The Norwegian Arthroplasty Register reports good functional outcomes using total hip replacement for #NOF although inferior to elective osteoarthritic (OA) patients.2 Their data suggested increased risk of dislocation (especially in the first two weeks), infection and periprosthetic fracture compared with OA patients but this was not statistically significant after six months. However, the published data from this series only included patients over 60 years.
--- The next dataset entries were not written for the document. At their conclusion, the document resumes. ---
(* ===== verification/CredBytes.v ===== *)
(** * Octet cursors of credential/v2 ([src/credential_v2/bootstrap.rs], [checkpoint.rs])

    The readers over an input and the writers they invert.  [Cursor] and
    [ByteCursor] have the same fields and the same [take], [byte], [array],
    [u64] and [finished], which are given once.  A writer returns the octets
    it appends.  [reads x m a] says that the reader [m] consumes exactly [x]
    and returns [a]; it composes along [bind]. *)

From S2P Require Import Prelude External Channel CredCore.

Definition MAX_FRAME_BYTES : Z := 69600.

(** [u64::from_be_bytes] and [u32::from_be_bytes]. *)
Definition from_be_bytes (b : bytes) : Z := fold_left (fun z octet => z * 256 + octet) b 0.

(** ** Running a step *)

Lemma get_bind {S A} (k : S -> stM S CredentialV2Error A) s : (get ≫= k) s = k s s.
Proof. done. Qed.
Lemma modify_bind {S A} f (k : unit -> stM S CredentialV2Error A) s : (modify f ≫= k) s = k tt (f s).
Proof. done. Qed.
Lemma lift_bind {S A A'} (r : credM A) (k : A -> stM S CredentialV2Error A') s :
  (lift r ≫= k) s = match r with Ok a => k a s | Err e => (s, Err e) | Panic => (s, Panic) end.
Proof. by destruct r. Qed.
(** A step that returns nothing leaves the state of the call. *)
Lemma discard_state {S A} (m : stM S CredentialV2Error A) s : ((_ ← m; mret tt) s).1 = (m s).1.
Proof. unfold mbind, stM_bind. by destruct (m s) as [s' [a|e|]]. Qed.

Ltac run_guards :=
  repeat first [rewrite get_bind | rewrite modify_bind | rewrite lift_bind].

(** ** Readers *)

Record Cursor := mkCursor { cu_input : bytes; cu_position : Z }.
Definition Cursor_new (input : bytes) : Cursor := mkCursor input 0.
Definition set_cursor_position (position : Z) (c : Cursor) : Cursor := mkCursor (cu_input c) position.

Abbreviation cursorM := (stM Cursor CredentialV2Error).

(** [input.get(start..end)]. *)
Definition get_range (input : bytes) (first last : Z) : option bytes :=
  if (first <=? last) && (last <=? blen input)
  then Some (take (Z.to_nat (last - first)) (drop (Z.to_nat first) input)) else None.

Definition cursor_take (length : Z) : cursorM bytes :=
  c ← get;
  last ← lift (ok_or (checked_add u64_max (cu_position c) length) CredentialV2Error_Size);
  value ← lift (ok_or (get_range (cu_input c) (cu_position c) last) CredentialV2Error_Schema);
  _ ← modify (set_cursor_position last);
  mret value.

(** [self.take(1)?[0]]. *)
Definition cursor_byte : cursorM Z :=
  value ← cursor_take 1;
  lift (expect (head value)).

Definition cursor_boolean : cursorM bool :=
  octet ← cursor_byte;
  if octet =? 0 then mret false else if octet =? 1 then mret true else throw CredentialV2Error_Schema.

Definition cursor_array (n : nat) : cursorM bytes :=
  value ← cursor_take (Z.of_nat n);
  if (length value =? n)%nat then mret value else throw CredentialV2Error_Schema.

Definition cursor_optional_array (n : nat) : cursorM (option bytes) :=
  octet ← cursor_byte;
  if octet =? 0 then mret None
  else if octet =? 1 then (value ← cursor_array n; mret (Some value))
  else throw CredentialV2Error_Schema.

Definition cursor_u64 : cursorM Z :=
  value ← cursor_array 8;
  mret (from_be_bytes value).

(** [Cursor::length_prefixed]. *)
Definition cursor_length_prefixed (maximum : Z) : cursorM bytes :=
  value ← cursor_array 4;
  length ← lift (ok_or (try_into u64_max (from_be_bytes value)) CredentialV2Error_Size);
  if (length =? 0) || (maximum <? length) then throw CredentialV2Error_Size else cursor_take length.

(** [ByteCursor::length_prefixed_allow_empty] and [length_prefixed]. *)
Definition length_prefixed_allow_empty (maximum : Z) : cursorM bytes :=
  value ← cursor_array 4;
  length ← lift (ok_or (try_into u64_max (from_be_bytes value)) CredentialV2Error_Size);
  if maximum <? length then throw CredentialV2Error_Size else cursor_take length.
Definition byte_length_prefixed (maximum : Z) : cursorM bytes :=
  value ← length_prefixed_allow_empty maximum;
  if bool_decide (value = []) then throw CredentialV2Error_Size else mret value.

Definition cursor_counter : cursorM (option Z) :=
  octet ← cursor_byte;
  if octet =? 0 then mret None
  else if octet =? 1 then (value ← cursor_u64; mret (Some value))
  else throw CredentialV2Error_Schema.

Definition cursor_finished (c : Cursor) : bool := cu_position c =? blen (cu_input c).

(** ** Writers *)

Definition append_optional_fixed (value : option bytes) : bytes :=
  match value with Some value => 1 :: value | None => [0] end.

(** [append_bytes] of [bootstrap.rs]. *)
Definition append_bytes (value : bytes) : credM bytes :=
  if bool_decide (value = []) || (MAX_FRAME_BYTES <? blen value) then Err CredentialV2Error_Size
  else
    length ← ok_or (try_into u32_max (blen value)) CredentialV2Error_Size;
    Ok (to_be_bytes 4 length ++ value).

(** [append_bytes] of [checkpoint.rs]. *)
Definition append_length_prefixed (value : bytes) : credM bytes :=
  length ← ok_or (try_into u32_max (blen value)) CredentialV2Error_Size;
  Ok (to_be_bytes 4 length ++ value).

Definition append_counter (counter : option Z) : bytes :=
  match counter with Some value => 1 :: to_be_bytes 8 value | None => [0] end.

Definition bool_octet (b : bool) : Z := if b then 1 else 0.

(** ** Big-endian integers *)

Lemma from_be_bytes_app a b : from_be_bytes (a ++ [b]) = from_be_bytes a * 256 + b.
Proof. unfold from_be_bytes. by rewrite fold_left_app. Qed.

Lemma from_to_be_bytes n z : 0 <= z < 256 ^ Z.of_nat n -> from_be_bytes (to_be_bytes n z) = z.
Proof.
  revert z. induction n as [|n IH]; intros z Hz; [simpl in *; unfold from_be_bytes; simpl; lia|].
  cbn [to_be_bytes]. rewrite from_be_bytes_app, IH.
  - pose proof (Z.div_mod z 256). lia.
  - rewrite Nat2Z.inj_succ, Z.pow_succ_r in Hz by lia. split; [apply Z.div_pos; lia|]. apply Z.div_lt_upper_bound; lia.
Qed.

Lemma blen_cons z b : blen (z :: b) = 1 + blen b.
Proof. unfold blen. simpl. lia. Qed.
(** Bounds on parts of a concatenation. *)
Ltac octet_lengths :=
  repeat match goal with
  | H : context [blen (_ :: _)] |- _ => rewrite blen_cons in H
  | H : context [blen (_ ++ _)] |- _ => rewrite blen_app in H
  | |- context [blen (_ :: _)] => rewrite blen_cons
  | |- context [blen (_ ++ _)] => rewrite blen_app
  end; unfold blen in *; lia.

(** ** What a reader consumes *)

Definition reads {A} (x : bytes) (m : cursorM A) (a : A) : Prop := forall pre post,
  blen (pre ++ x ++ post) <= u64_max ->
  m (mkCursor (pre ++ x ++ post) (blen pre)) = (mkCursor (pre ++ x ++ post) (blen (pre ++ x)), Ok a).

(** With the input, whatever the answer. *)
Definition reads_rest {A} (x : bytes) (m : cursorM A) (r : credM A) : Prop := forall pre,
  blen (pre ++ x) <= u64_max -> exists c, m (mkCursor (pre ++ x) (blen pre)) = (c, r).

Section Reads.
Context {A B : Type}.
Implicit Types (m : cursorM A) (k : A -> cursorM B).

Lemma reads_bind x y m k a b : reads x m a -> reads y (k a) b -> reads (x ++ y) (m ≫= k) b.
Proof.
  intros Hm Hk pre post Hlen. unfold mbind, stM_bind. rewrite <- app_assoc in Hlen |- *. rewrite Hm by done.
  pose proof (Hk (pre ++ x) post) as Hk'. rewrite <- !app_assoc in Hk'. rewrite Hk' by done. by rewrite app_assoc.
Qed.
Lemma reads_rest_bind x y m k a r : reads x m a -> reads_rest y (k a) r -> reads_rest (x ++ y) (m ≫= k) r.
Proof.
  intros Hm Hk pre Hlen. unfold mbind, stM_bind. rewrite Hm by done.
  destruct (Hk (pre ++ x)) as [c Hc]; [by rewrite <- app_assoc|]. exists c. by rewrite <- app_assoc in Hc.
Qed.
Lemma reads_ret (a : A) : reads [] (mret a) a.
Proof. intros pre post _. unfold mret, stM_ret. by rewrite app_nil_r. Qed.
Lemma reads_lift (o : credM A) a : o = Ok a -> reads [] (lift o) a.
Proof. intros -> pre post _. unfold lift. by rewrite app_nil_r. Qed.
Lemma reads_rest_lift (o : credM A) k a y r : o = Ok a -> reads_rest y (k a) r -> reads_rest y (lift o ≫= k) r.
Proof. intros Ho. apply (reads_rest_bind [] y), reads_lift, Ho. Qed.
(** [m] followed by something that consumes nothing. *)
Lemma reads_bind_nil x m k a b : reads x m a -> reads [] (k a) b -> reads x (m ≫= k) b.
Proof. intros Hm Hk. rewrite <- (app_nil_r x). by eapply reads_bind. Qed.
Lemma reads_rest_run x (m : cursorM A) r : reads_rest x m r -> blen x <= u64_max -> (m (Cursor_new x)).2 = r.
Proof. intros Hm Hlen. destruct (Hm []) as [c Hc]; [done|]. unfold Cursor_new. change 0 with (blen []). cbn [app] in Hc. by rewrite Hc. Qed.
(** At the end of the input everything has been read. *)
Lemma reads_rest_finished (k : Cursor -> cursorM A) r :
  (forall c, cursor_finished c = true -> exists c', k c c = (c', r)) -> reads_rest [] (get ≫= k) r.
Proof.
  intros Hk pre _. unfold mbind, stM_bind, get. apply Hk. unfold cursor_finished. simpl. rewrite app_nil_r. apply Z.eqb_refl.
Qed.
End Reads.

Lemma take_reads x : reads x (cursor_take (blen x)) x.
Proof.
  intros pre post Hlen. unfold cursor_take, mbind, stM_bind, get, lift, modify, mret, stM_ret. cbn [cu_position cu_input].
  rewrite !blen_app in Hlen. pose proof (blen_nonneg post).
  rewrite (proj2 (checked_add_some _ _ _ (blen pre + blen x))) by lia. cbn [ok_or].
  unfold get_range. rewrite !blen_app. pose proof (blen_nonneg x).
  rewrite (proj2 (Z.leb_le (blen pre) _)), (proj2 (Z.leb_le (_ + _) _)) by lia. cbn [andb ok_or].
  replace (Z.to_nat (blen pre)) with (length pre) by (unfold blen; lia).
  replace (Z.to_nat _) with (length x) by (unfold blen; lia).
  rewrite drop_app_length, take_app_length. done.
Qed.

Lemma byte_reads b : reads [b] cursor_byte b.
Proof. eapply reads_bind_nil; [apply (take_reads [b])|by apply reads_lift]. Qed.

Lemma boolean_reads b : reads [bool_octet b] cursor_boolean b.
Proof. eapply reads_bind_nil; [apply byte_reads|]. destruct b; apply reads_ret. Qed.

Lemma array_reads n x : length x = n -> reads x (cursor_array n) x.
Proof. intros <-. eapply reads_bind_nil; [apply take_reads|]. rewrite Nat.eqb_refl. apply reads_ret. Qed.

Lemma optional_array_reads n v : match v with Some x => length x = n | None => True end ->
  reads (append_optional_fixed v) (cursor_optional_array n) v.
Proof.
  intros Hv. destruct v as [x|]; cbn [append_optional_fixed].
  - eapply (reads_bind [1] x); [apply byte_reads|]. cbn [Z.eqb Pos.eqb]. eapply reads_bind_nil; [by apply array_reads|]. apply reads_ret.
  - eapply reads_bind_nil; [apply byte_reads|]. apply reads_ret.
Qed.

Lemma u64_reads z : 0 <= z <= u64_max -> reads (to_be_bytes 8 z) cursor_u64 z.
Proof.
  intros Hz. eapply reads_bind_nil; [apply array_reads, to_be_bytes_length|].
  rewrite from_to_be_bytes by (unfold u64_max in Hz; lia). apply reads_ret.
Qed.

Lemma counter_reads c : counter_ok c -> reads (append_counter c) cursor_counter c.
Proof.
  intros Hc. destruct c as [z|]; cbn [append_counter].
  - eapply (reads_bind [1]); [apply byte_reads|]. cbn [Z.eqb Pos.eqb]. eapply reads_bind_nil; [by apply u64_reads, Hc|]. apply reads_ret.
  - eapply reads_bind_nil; [apply byte_reads|]. apply reads_ret.
Qed.

(** A length, and a reader that uses it. *)
Lemma length_reads {A} x y (k : Z -> cursorM A) a : blen x <= u32_max -> reads y (k (blen x)) a ->
  reads (to_be_bytes 4 (blen x) ++ y) (value ← cursor_array 4;
    length ← lift (ok_or (try_into u64_max (from_be_bytes value)) CredentialV2Error_Size); k length) a.
Proof.
  intros Hx Hk. pose proof (blen_nonneg x). unfold u32_max in Hx. eapply reads_bind; [apply array_reads, to_be_bytes_length|].
  apply (reads_bind [] y) with (a := blen x); [|done]. apply reads_lift.
  rewrite from_to_be_bytes by lia. apply ok_or_ok, try_into_some. unfold u64_max. lia.
Qed.

Lemma length_prefixed_reads maximum x : 0 < blen x <= maximum -> blen x <= u32_max ->
  reads (to_be_bytes 4 (blen x) ++ x) (cursor_length_prefixed maximum) x.
Proof.
  intros Hx Hu. apply length_reads; [done|]. destruct (_ || _) eqn:E; [apply orb_true_iff in E as [E|E]; bool_to_prop; lia|].
  apply take_reads.
Qed.

Lemma allow_empty_reads maximum x : blen x <= maximum -> blen x <= u32_max ->
  reads (to_be_bytes 4 (blen x) ++ x) (length_prefixed_allow_empty maximum) x.
Proof.
  intros Hx Hu. apply length_reads; [done|]. destruct (_ <? _) eqn:E; bool_to_prop; [lia|]. apply take_reads.
Qed.

Lemma byte_length_prefixed_reads maximum x : 0 < blen x <= maximum -> blen x <= u32_max ->
  reads (to_be_bytes 4 (blen x) ++ x) (byte_length_prefixed maximum) x.
Proof.
  intros Hx Hu. eapply reads_bind_nil; [apply allow_empty_reads; lia|].
  rewrite bool_decide_eq_false_2 by (intros ->; unfold blen in Hx; simpl in Hx; lia). apply reads_ret.
Qed.

(** ** What the writers write *)

Lemma append_length_prefixed_ok x b : append_length_prefixed x = Ok b <-> blen x <= u32_max /\ b = to_be_bytes 4 (blen x) ++ x.
Proof.
  unfold append_length_prefixed. rewrite bind_ok. setoid_rewrite ok_or_ok. setoid_rewrite try_into_some.
  pose proof (blen_nonneg x). naive_solver.
Qed.
Lemma append_bytes_ok x b : append_bytes x = Ok b <-> 0 < blen x <= MAX_FRAME_BYTES /\ b = to_be_bytes 4 (blen x) ++ x.
Proof.
  unfold append_bytes. destruct (_ || _) eqn:E.
  - split; [done|]. intros [Hx _]. apply orb_true_iff in E as [E|E]; bool_to_prop; [subst; unfold blen in Hx; simpl in Hx|]; lia.
  - bool_to_prop. change (_ ← _; _) with (append_length_prefixed x). rewrite append_length_prefixed_ok.
    assert (0 < blen x) by (destruct x; [done|unfold blen; simpl; lia]). unfold MAX_FRAME_BYTES, u32_max in *. naive_solver lia.
Qed.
According to our data, the lowest revision risk appears to be when surgery is carried out via a lateral versus a posterior approach and this is reflected in previous published data.9 There can be no argument that proper component positioning protects against dislocation and it is therefore potentially controversial to argue that surgeons should perform total hip replacement via the lateral approach if they are not familiar with doing so. One should bear in mind that the proportion of total hip replacements performed via the posterior approach has increased recently from 39% in 2004 to 54% in 2008 (NJR data). The dislocation rate of total hip replacements may still be reduced with increasing use of larger femoral heads.19
This study does have limitations. Both HES and the NJR do not guarantee the quality of recording of reasons for revision. There is also a limitation of linkage. The reasons for linkage are discussed in the NJR but there is also a need for the addition of length of stay and ONS dates of death. Another limitation is the quality of the indication for surgery in the NJR data. This led to 803 exclusions as we tried to ensure as homogenous a group as possible. However, this has given us a well defined group. This is the first time the NJR has been used in this way and it is the largest study in the UK so far.
Conclusions
The trend in the majority of published work is that total hip replacement for #NOF gives comparable results with other indications. In the future, data from both the National Hip Fracture Database and the NJR may help define the best treatment in this cohort of patients.